5.4 Bij brief van 17 januari 2006 heeft appellant aan verweerder productiecijfers ten aanzien van luzerne overgelegd. Voorts heeft hij daarover in de telefonische hoorzitting opgemerkt dat hij meent dat ook bij de gedroogde voedergewassen, zoals luzerne, een probleem speelt.
In dit verband heeft verweerder ter zitting erkend dat niet slechts de daadwerkelijke productie van zetmeelaardappelen en zaaizaad van invloed is op de uitbetaling van steun, zoals in het bestreden besluit is overwogen, maar dat dit, gelet op Verordening (EG) nr. 603/95, ook geldt voor het gedroogde voedergewas luzerne. Zoals door verweerder ter zitting ook is toegegeven, is derhalve bij de berekening van het productieverlies van appellant met toepassing van de zogenoemde 30%-drempel ten onrechte aan dit gewas in het geheel geen aandacht geschonken.
5.5 Gelet op hetgeen in 5.2 tot en met 5.4 is overwogen, is het bestreden besluit genomen in strijd met artikel 7:12, eerste lid, van de Algemene wet bestuursrecht (hierna: Awb). Ingevolge deze bepaling dient de beslissing op bezwaar te berusten op een deugdelijke motivering, die bij de bekendmaking van de beslissing wordt vermeld. Het College zal het beroep daarom gegrond verklaren en het bestreden besluit vernietigen. Verweerder zal opnieuw moeten beslissen op het bezwaar van appellant, met inachtneming van hetgeen in deze uitspraak is overwogen.
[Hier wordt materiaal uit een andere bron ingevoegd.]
Lemma validate_replicas_cons p r records classes seen m :
  validate_replicas p (r :: records) classes seen = Ok m ↔
  record_ok p r ∧ replica_key r ∉ seen ∧
  (∀ d, classes !! record_generation r = Some d → d = record_class r) ∧
  validate_replicas p records (<[record_generation r := record_class r]> classes)
    ({[replica_key r]} ∪ seen) = Ok m.
Proof.
  cbn [validate_replicas]. unfold record_ok, record_generation, record_class.
  destruct (negb _ || negb _ || negb _) eqn:Hid.
  { split; [done|]. intros ((? & ? & ? & _) & _). rewrite !orb_true_iff, !negb_true_iff, !Z.eqb_neq in Hid.
    naive_solver. }
  to_prop. case_bool_decide as Hk; [naive_solver|].
  destruct (classes !! _) as [d|] eqn:Hd.
  - case_bool_decide as Hc; cbn; [|split; [done|]; intros (_ & _ & Hc' & _); by destruct (Hc (Hc' d eq_refl))].
    destruct (Z.eqb_spec (rb_backend_generation (br_binding r)) (pl_active_generation p)); repeat case_bool_decide; cbn; naive_solver.
  - destruct (Z.eqb_spec (rb_backend_generation (br_binding r)) (pl_active_generation p)); repeat case_bool_decide; cbn; naive_solver.
Qed.

Lemma validate_replicas_Ok p records classes seen m :
  validate_replicas p records classes seen = Ok m ↔
  m = classes_of records classes ∧ Forall (record_ok p) records ∧ NoDup (map replica_key records) ∧
  (∀ r, r ∈ records → replica_key r ∉ seen) ∧ consistent records classes.
Proof.
  revert classes seen. induction records as [|r records IH]; intros classes seen.
  { cbn. split; [intros [= <-]|intros (-> & _); done].
    split; [done|]. split; [constructor|]. split; [constructor|]. split; [by intros ? ?%elem_of_nil|].
    by split; intros ? ? ?%elem_of_nil. }
  rewrite validate_replicas_cons, IH, consistent_cons, Forall_cons. cbn [map]. rewrite NoDup_cons.
  setoid_rewrite elem_of_cons. split.
  - intros (Hr & Hk & Hd & -> & Hrs & Hn & Hseen & Hc). split; [done|].
    split; [done|]. split; [split; [|done]|].
    + intros (s & Hs & Hs')%list_elem_of_fmap. apply (Hseen s Hs'). rewrite Hs. set_solver.
    + split; [|done]. intros s [->|Hs]; [done|]. specialize (Hseen s Hs). set_solver.
  - intros (-> & [Hr Hrs] & [Hk Hn] & Hseen & Hd & Hc).
    split; [done|]. split; [by eauto|]. split; [done|]. split; [done|]. split; [done|]. split; [done|].
    split; [|done]. intros s Hs. rewrite not_elem_of_union, not_elem_of_singleton. split; [|by eauto].
    intros Heq. apply Hk. rewrite <-Heq. by apply list_elem_of_fmap_2.
Qed.

Lemma placement_validate_Ok p : placement_validate p = Ok tt ↔ placement_ok p.
Proof.
  unfold placement_validate. case_bool_decide as Hnil.
  { split; [done|]. intros [_ _ _ (r & Hr & _)]. rewrite Hnil in Hr. by apply elem_of_nil in Hr. }
  rewrite bind_Ok. split.
  - intros (m & (-> & Hr & Hn & _ & _ & Hc)%validate_replicas_Ok & Hm).
    destruct (classes_of _ _ !! _) as [d|] eqn:Hd; [|done]. case_bool_decide; simplify_eq.
    apply classes_of_lookup in Hd as [(r & ? & ? & ?)|Hd]; [|by rewrite lookup_empty in Hd].
    split; [done..|]. by exists r.
  - intros [Hr Hn Hc (r & Hin & Hg & Hd)]. eexists. split.
    { apply validate_replicas_Ok. split; [done|]. split; [done|]. split; [done|]. split; [set_solver|].
      split; [|done]. intros ? ? _. by rewrite lookup_empty. }
    assert (is_Some (classes_of (pl_replicas p) ∅ !! pl_active_generation p)) as [d Hd'].
    { apply classes_of_domain. right. by exists r. }
    rewrite Hd'. apply classes_of_lookup in Hd' as [(s & ? & ? & <-)|Hd']; [|by rewrite lookup_empty in Hd'].
    rewrite bool_decide_eq_true_2; [done|]. rewrite <-Hd. apply Hc; congruence.
Qed.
5.6 Nu nadere besluitvorming van verweerder over de vaststelling van de toeslagrechten van appellant noodzakelijk is en vergoeding van wettelijke rente pas aan de orde kan komen in het kader van de eventuele uitbetaling van toeslagrechten op basis van deze nadere besluitvorming, komt het verzoek van appellant om toekenning van deze schadevergoeding op de voet van artikel 8:73 van de Awb niet voor toewijzing in aanmerking.
5.7 Voor een proceskostenveroordeling met toepassing van artikel 8:75 van de Awb ziet het College geen aanleiding.